Last night, I finished reading Buffering: Unshared Tales of a Life Fully Loaded. It was excellent, really – it’s a deeply personal memoir by Hannah Hart, of My Drunk Kitchen fame. Honestly, this book surprised me. Hart is awesome, and I love her YouTube channel, but I did not expect this book to be as vulnerable as it is. I expected this to be a pretty simple story – telling about how she reached YouTube fame by getting drunk and cooking, telling about some of the experiences she’s had as a YouTuber and content creator, that kind of thing.
Instead, this book was an intimate story about her troubled childhood. Hart’s mother has schizophrenia, and went without any kind of treatment for much of Hart’s childhood. This meant that Hart grew up in a home that was filthy, with a parent who was not fit to take care of herself, let alone care for her children. Hart was also raised Jehovah’s Witness, which is another dimension she touches on in the book.

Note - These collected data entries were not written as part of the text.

(* ===== verification/_CoqProject ===== *)
-Q . S2P
Prelude.v
RustStd.v
RustCollections.v
RustFloat.v
RustFormat.v
RustNet.v
RadiusPacket.v
RadiusPacketSpec.v
AccountingEvent.v
AccountingEventSpec.v
ShapedDevice.v
MacMatch.v
SessionTypes.v
SessionMetadata.v
SessionStore.v
SessionCommands.v
SessionMetadataSpec.v
SessionIndex.v
SessionStoreSpec.v
SessionCommandsSpec.v
SessionProperties.v
Listener.v
RadiusService.v
RadiusServiceSpec.v
ApplicationError.v
DynamicCircuitApplication.v
DynamicCircuitApplicationSpec.v
ApplicationClean.v
ApplicationRuns.v
ApplicationDiagnostics.v
ApplicationDrain.v
QdiscHandles.v
QdiscHandlesSpec.v
ClassPlanner.v
ClassPlannerSpec.v
ClassPlannerProperties.v
TopLevelPlanner.v
TopLevelPlannerSpec.v
TreeGuardTypes.v
TreeGuardDecisions.v
TreeGuardCircuits.v
TreeGuardCircuitsSpec.v
TreeGuardSweep.v
TreeGuardLinks.v
TreeGuardLinksSpec.v
TcHandle.v
SysIpMapping.v
StormguardConfig.v
BakeryCommands.v
BakeryPlan.v
BakeryCommandsSpec.v
BakeryExecute.v
BakeryExecuteSpec.v
BakeryDrain.v
BakeryPlanSpec.v
Overrides.v
OverridesSpec.v
StormguardSite.v
StormguardDecisions.v
StormguardActions.v
StormguardTracker.v
StormguardSpec.v
BakeryDiff.v
BakeryStormguard.v
BakeryStormguardSpec.v
StormguardLive.v
BakeryHandles.v
BakeryTelemetry.v
BakeryReload.v
BakeryReloadSpec.v
BakeryLazy.v
BakeryLazySpec.v
BakeryMappings.v
BakeryMappingsSpec.v
BakeryMigration.v
BakeryMigrationSpec.v
BakeryOverlays.v
BakeryOverlaysSpec.v
BakeryCommit.v
BakeryCommitSpec.v
(** Pushing every element of a list, one after the other. *)
Definition push_all_unique {A} `{EqDecision A} (items more : list A) : list A :=
  fold_left push_unique more items.

Lemma elem_of_push_all_unique {A} `{EqDecision A} (more items : list A) x :
  x ∈ push_all_unique items more <-> x ∈ items \/ x ∈ more.
Proof.
  unfold push_all_unique. revert items.
  induction more as [|y more IH]; intros items; cbn; [set_solver|].
  rewrite IH, elem_of_push_unique. set_solver.
Qed.

Lemma NoDup_push_all_unique {A} `{EqDecision A} (more items : list A) :
  NoDup items -> NoDup (push_all_unique items more).
Proof.
  unfold push_all_unique. revert items.
  induction more as [|y more IH]; intros items Hnd; cbn; [done|].
  by apply IH, NoDup_push_unique.
Qed.

(** The loop
    [for x in l { if !p(x) { continue } if found.is_some() { return None } found = Some(x) } found],
    which returns an element only when it is the only one that satisfies [p]. *)
Fixpoint unique_match {A} (p : A -> bool) (found : option A) (l : list A) : option A :=
  match l with
  | [] => found
  | x :: l' =>
      if p x then
        match found with
        | Some _ => None
        | None => unique_match p (Some x) l'
        end
      else unique_match p found l'
  end.

(** What the loop computes: the single element of the filtered list. *)
Definition singleton_of {A} (l : list A) : option A :=
  match l with [x] => Some x | _ => None end.

Lemma unique_match_found {A} (p : A -> bool) l x :
  unique_match p (Some x) l = (if bool_decide (base.filter p l = []) then Some x else None).
Proof.
  induction l as [|y l IH]; cbn [unique_match]; [done|].
  rewrite IH. destruct (p y) eqn:Hy.
  - rewrite filter_cons_True by (rewrite Hy; exact I). done.
  - rewrite filter_cons_False by (rewrite Hy; cbn; tauto). done.
Qed.

Lemma unique_match_filter {A} (p : A -> bool) l :
  unique_match p None l = singleton_of (base.filter p l).
Proof.
  induction l as [|y l IH]; cbn [unique_match]; [done|].
  destruct (p y) eqn:Hy.
  - rewrite filter_cons_True by (rewrite Hy; exact I).
    rewrite unique_match_found. by destruct (base.filter p l).
  - rewrite filter_cons_False by (rewrite Hy; cbn; tauto). done.
Qed.

Lemma singleton_of_Permutation {A} (l l' : list A) :
  l ≡ₚ l' -> singleton_of l = singleton_of l'.
Proof.
  intros Hp. destruct l as [|x [|y l]].
  - by apply Permutation_nil_l in Hp as ->.
  - apply Permutation_singleton_l in Hp. by rewrite Hp.
  - assert (length l' = S (S (length l))) as Hlen by (by rewrite <- Hp).
    by destruct l' as [|x' [|y' l']].
Qed.

(** The result of the loop does not depend on the iteration order. *)
Lemma unique_match_Permutation {A} (p : A -> bool) l l' :
  l ≡ₚ l' -> unique_match p None l = unique_match p None l'.
Proof.
  intros Hp. rewrite !unique_match_filter.
  apply singleton_of_Permutation. by rewrite Hp.
Qed.

Lemma unique_match_Some {A} (p : A -> bool) l x :
  NoDup l ->
  unique_match p None l = Some x <->
  x ∈ l /\ p x = true /\ forall y, y ∈ l -> p y = true -> y = x.
Proof.
  intros Hnd. rewrite unique_match_filter. split.
  - destruct (base.filter p l) as [|z [|? ?]] eqn:Hf; cbn; intros Hs; simplify_eq.
    assert (forall y, y ∈ base.filter p l <-> y = x) as Hin by (rewrite Hf; set_solver).
    setoid_rewrite list_elem_of_filter in Hin.
    destruct (proj2 (Hin x) eq_refl) as [Hpx Hx].
    split_and!; [done|by destruct (p x)|].
    intros y Hy Hpy. apply Hin. by rewrite Hpy.
  - intros (Hx & Hpx & Huniq).
    assert (base.filter p l ≡ₚ [x]) as Hp.
    { apply NoDup_Permutation; [by apply NoDup_filter|apply NoDup_singleton|].
      intros y. rewrite list_elem_of_filter, list_elem_of_singleton. split.
      - intros [Hpy Hy]. apply Huniq; [done|]. by destruct (p y).
      - intros ->. by rewrite Hpx. }
    by rewrite (singleton_of_Permutation _ _ Hp).
Qed.

(** Two enumerations with the same matching elements give the same answer. *)
Lemma unique_match_ext {A} (p q : A -> bool) l l' :
  NoDup l -> NoDup l' ->
  (forall x, x ∈ l /\ p x = true <-> x ∈ l' /\ q x = true) ->
  unique_match p None l = unique_match q None l'.
Proof.
  intros Hl Hl' Hext. rewrite !unique_match_filter. apply singleton_of_Permutation.
  apply NoDup_Permutation; [by apply NoDup_filter..|].
  intros x. rewrite !list_elem_of_filter. specialize (Hext x).
  destruct (p x), (q x); naive_solver.
Qed.

Lemma elem_of_option_list {A} (o : option A) x : x ∈ option_list o <-> o = Some x.
Proof. destruct o; cbn; set_solver. Qed.
Lemma from_utf8_lossy_encode_char c l :
  char_ok c -> from_utf8_lossy (utf8_encode_char c ++ l) = c :: from_utf8_lossy l.
Proof.
  unfold char_ok, utf8_encode_char. intros Hc.
  destruct (c <? 0x80) eqn:H1; [cbn [app from_utf8_lossy]; by rewrite H1|].
  destruct (c <? 0x800) eqn:H2; [|destruct (c <? 0x10000) eqn:H3]; to_prop.
  - pose proof (Z.div_mod c 64). pose proof (Z.mod_pos_bound c 64).
    cbn [app from_utf8_lossy]. solve_tests. f_equal. lia.
  - pose proof (Z.div_mod c 64). pose proof (Z.mod_pos_bound c 64).
    pose proof (Z.div_mod (c / 64) 64). pose proof (Z.mod_pos_bound (c / 64) 64).
    replace (c / 4096) with (c / 64 / 64) by (rewrite Z.div_div by lia; done).
    cbn [app from_utf8_lossy]. solve_tests.
    rewrite utf8_second3_intro by lia. solve_tests. f_equal. lia.
  - pose proof (Z.div_mod c 64). pose proof (Z.mod_pos_bound c 64).
    pose proof (Z.div_mod (c / 64) 64). pose proof (Z.mod_pos_bound (c / 64) 64).
    pose proof (Z.div_mod (c / 64 / 64) 64). pose proof (Z.mod_pos_bound (c / 64 / 64) 64).
    replace (c / 4096) with (c / 64 / 64) by (rewrite Z.div_div by lia; done).
    replace (c / 262144) with (c / 64 / 64 / 64) by (rewrite !Z.div_div by lia; done).
    cbn [app from_utf8_lossy]. solve_tests.
    rewrite utf8_second4_intro by lia. solve_tests. f_equal. lia.
Qed.

(** Decoding the UTF-8 encoding of a string gives the string back. *)
Lemma from_utf8_lossy_as_bytes s :
  Forall char_ok s -> from_utf8_lossy (as_bytes s) = s.
Proof.
  induction 1 as [|c s Hc Hs IH]; [done|].
  by rewrite as_bytes_cons, from_utf8_lossy_encode_char, IH.
Qed.

Lemma as_bytes_inj s s' :
  Forall char_ok s -> Forall char_ok s' -> as_bytes s = as_bytes s' -> s = s'.
Proof.
  intros Hs Hs' Heq.
  by rewrite <- (from_utf8_lossy_as_bytes s), Heq, from_utf8_lossy_as_bytes.
Qed.
(* ===== verification/RustFormat.v ===== *)
(** * Text operations of Rust

    Hexadecimal and fixed-point formatting ([{:x}], [{:.N}]), [from_str_radix(_, 16)], and the string
    searches and replacements the sources use; and bounds on the rounding of the floats that are formatted. *)

From S2P Require Import Prelude RustStd RustCollections RustFloat.
From Stdlib Require Import SpecFloat Hexadecimal HexadecimalN.

(** ** Searching *)

(** [str::starts_with]. *)
Fixpoint starts_with (s prefix : rstring) : bool :=
  match prefix, s with
  | [], _ => true
  | p :: prefix', c :: s' => (p =? c) && starts_with s' prefix'
  | _ :: _, [] => false
  end.

(** [str::contains] with a string pattern. *)
Fixpoint contains_str (s pattern : rstring) : bool :=
  starts_with s pattern ||
  match s with [] => false | _ :: s' => contains_str s' pattern end.

(** [s.replace("ab", "")] for a pattern of two characters: the matches from the left, not overlapping. *)
Fixpoint remove_pair (a b : rchar) (s : rstring) : rstring :=
  match s with
  | c :: ((d :: s'') as s') => if (c =? a) && (d =? b) then remove_pair a b s'' else c :: remove_pair a b s'
  | _ => s
  end.

(** [str::eq_ignore_ascii_case]. *)
Definition eq_ignore_ascii_case (s t : rstring) : bool :=
  bool_decide (to_ascii_lowercase s = to_ascii_lowercase t).

(** ** Hexadecimal *)

Fixpoint hexadecimal_text (d : Hexadecimal.uint) : rstring :=
  match d with
  | Hexadecimal.Nil => []
  | Hexadecimal.D0 d => 48 :: hexadecimal_text d | Hexadecimal.D1 d => 49 :: hexadecimal_text d
  | Hexadecimal.D2 d => 50 :: hexadecimal_text d | Hexadecimal.D3 d => 51 :: hexadecimal_text d
  | Hexadecimal.D4 d => 52 :: hexadecimal_text d | Hexadecimal.D5 d => 53 :: hexadecimal_text d
  | Hexadecimal.D6 d => 54 :: hexadecimal_text d | Hexadecimal.D7 d => 55 :: hexadecimal_text d
  | Hexadecimal.D8 d => 56 :: hexadecimal_text d | Hexadecimal.D9 d => 57 :: hexadecimal_text d
  | Hexadecimal.Da d => 97 :: hexadecimal_text d | Hexadecimal.Db d => 98 :: hexadecimal_text d
  | Hexadecimal.Dc d => 99 :: hexadecimal_text d | Hexadecimal.Dd d => 100 :: hexadecimal_text d
  | Hexadecimal.De d => 101 :: hexadecimal_text d | Hexadecimal.Df d => 102 :: hexadecimal_text d
  end.

(** [{:x}] of an unsigned integer. *)
Definition lower_hex (n : Z) : rstring := hexadecimal_text (N.to_hex_uint (Z.to_N n)).

(** [char::to_digit(16)]. *)
Definition hex_digit (c : rchar) : option Z :=
  if in_range 48 c 57 then Some (c - 48)
  else if in_range 97 c 102 then Some (c - 87)
  else if in_range 65 c 70 then Some (c - 55)
  else None.

Fixpoint parse_hex_digits (limit acc : Z) (s : rstring) : option Z :=
  match s with
  | [] => Some acc
  | c :: s' =>
      match hex_digit c with
      | Some d => let acc' := acc * 16 + d in if acc' <? limit then parse_hex_digits limit acc' s' else None
      | None => None
      end
  end.

(** [uN::from_str_radix(s, 16)] with [limit = 2^N]: a leading [+] is accepted, an empty digit string is not. *)
Definition from_str_radix_16 (limit : Z) (s : rstring) : option Z :=
  match s with
  | [] => None
  | c :: s' =>
      if c =? 43 then match s' with [] => None | _ => parse_hex_digits limit 0 s' end
      else parse_hex_digits limit 0 s
  end.

(** ** Unsigned decimal *)

(** [u64::to_string]. *)
Definition u64_to_string (n : Z) : rstring := decimal_text (N.to_uint (Z.to_N n)).

(** ** Fixed-point decimals *)

(** The nearest integer to [num / den], ties to even. *)
Definition round_half_even (num den : Z) : Z :=
  let q := num / den in
  let r := num mod den in
  if 2 * r <? den then q else if den <? 2 * r then q + 1 else if Z.even q then q else q + 1.

(** [q / 10^digits] with exactly [digits] decimals. *)
Definition fixed_text (digits : nat) (q : Z) : rstring :=
  let unit := 10 ^ Z.of_nat digits in
  match digits with
  | O => u64_to_string q
  | _ =>
      let fraction := u64_to_string (q mod unit) in
      u64_to_string (q / unit) ++ str "." ++ replicate (digits - length fraction) 48 ++ fraction
  end.

(** [m * 2^e] in units of [10^-digits], rounded to an integer. *)
Definition scaled_magnitude (digits : nat) (m : positive) (e : Z) : Z :=
  let scaled := Z.pos m * 10 ^ Z.of_nat digits in
  if 0 <=? e then scaled * 2 ^ e else round_half_even scaled (2 ^ (- e)).

(** [{:.N}] of a float: the exact value rounded to [N] decimals. *)
Definition format_fixed (digits : nat) (x : spec_float) : rstring :=
  match x with
  | S754_nan => str "NaN"
  | S754_infinity sign => (if sign then str "-" else []) ++ str "inf"
  | S754_zero sign => (if sign then str "-" else []) ++ fixed_text digits 0
  | S754_finite sign m e => (if sign then str "-" else []) ++ fixed_text digits (scaled_magnitude digits m e)
  end.

(** ** Lemmas *)

Lemma of_hex_uint_acc_ge d : forall acc, (acc <= Pos.of_hex_uint_acc d acc)%positive.
Proof. induction d; intros acc; cbn [Pos.of_hex_uint_acc]; [lia|..]; (etrans; [|apply IHd]; lia). Qed.

Lemma parse_hex_digits_acc limit d : forall acc,
  Zpos (Pos.of_hex_uint_acc d acc) < limit ->
  parse_hex_digits limit (Zpos acc) (hexadecimal_text d) = Some (Zpos (Pos.of_hex_uint_acc d acc)).
Proof.
  induction d; intros acc Hlim; cbn [Pos.of_hex_uint_acc hexadecimal_text parse_hex_digits] in *; [done|..].
  all: cbn [hex_digit in_range Z.leb Z.compare Pos.compare Pos.compare_cont andb].
  all: match goal with IH : forall acc, Zpos (Pos.of_hex_uint_acc ?d acc) < _ -> _,
                       H : Zpos (Pos.of_hex_uint_acc ?d ?a) < _ |- _ =>
         pose proof (of_hex_uint_acc_ge d a);
         rewrite (proj2 (Z.ltb_lt _ _)) by lia; rewrite <- (IH a H); f_equal; lia end.
Qed.

Lemma parse_hex_digits_text limit d :
  0 < limit -> Z.of_N (N.of_hex_uint d) < limit ->
  parse_hex_digits limit 0 (hexadecimal_text d) = Some (Z.of_N (N.of_hex_uint d)).
Proof.
  intros H0. unfold N.of_hex_uint.
  induction d; intros Hlim; cbn [Pos.of_hex_uint hexadecimal_text parse_hex_digits] in *; [done|..].
  all: cbn [hex_digit in_range Z.leb Z.compare Pos.compare Pos.compare_cont andb].
  all: cbn [Z.of_N] in *; repeat match goal with H : Zpos (Pos.of_hex_uint_acc ?d ?a) < _ |- _ =>
         pose proof (of_hex_uint_acc_ge d a); rewrite (proj2 (Z.ltb_lt _ _)) by lia;
         exact (parse_hex_digits_acc limit d a H) end.
  rewrite (proj2 (Z.ltb_lt _ _)) by lia. by apply IHd.
Qed.

(** The characters of a hexadecimal text. *)
Lemma hexadecimal_text_digits d c : c ∈ hexadecimal_text d -> 48 <= c <= 57 \/ 97 <= c <= 102.
Proof. induction d; cbn; rewrite ?list_elem_of_In; cbn; rewrite <- ?list_elem_of_In; intros H; [done|..]; destruct H as [H|H]; first [lia|auto]. Qed.

Lemma lower_hex_digits n c : c ∈ lower_hex n -> 48 <= c <= 57 \/ 97 <= c <= 102.
Proof. apply hexadecimal_text_digits. Qed.

Lemma lower_hex_nonempty n : lower_hex n <> [].
Proof.
  unfold lower_hex. destruct (Z.to_N n) as [|p]; [done|].
  pose proof (HexadecimalPos.Unsigned.to_uint_nonnil p) as Hne. cbn [N.to_hex_uint].
  destruct (Pos.to_hex_uint p); done.
Qed.

(** Printing in hexadecimal and reading back. *)
Lemma from_str_radix_lower_hex limit n :
  0 <= n < limit -> from_str_radix_16 limit (lower_hex n) = Some n.
Proof.
  intros Hn. pose proof (lower_hex_nonempty n) as Hne. unfold from_str_radix_16.
  destruct (lower_hex n) as [|c s] eqn:Hs; [done|].
  assert (c <> 43) as Hc.
  { pose proof (lower_hex_digits n c). rewrite Hs in H. intros ->. ospecialize (H _); [left|]. lia. }
  rewrite (proj2 (Z.eqb_neq _ _) Hc), <- Hs. unfold lower_hex.
  rewrite parse_hex_digits_text by (rewrite ?HexadecimalN.Unsigned.of_to, ?Z2N.id; lia).
  rewrite HexadecimalN.Unsigned.of_to, Z2N.id by lia. done.
Qed.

The clean, easy way for this story to work would be that Hart had this troubled childhood, then she went off to college, then My Drunk Kitchen, then she lived happily ever after. Instead, life is messy, and she writes about the ways her mother’s mental illness has affected her today, and her more recent struggle to win conservatorship over her mother and care for her within a system that doesn’t make things easy. The memoir feels as though the ending is unfinished, and it works in the context. Hart’s struggle with her mother is still a work in progress, and it’s not clear what will happen next.
This was a compelling read, even if it was not the easy, funny memoir I expected. Parts of the book were funny, for sure, but it also had moments of pain and depth that I didn’t know to expect.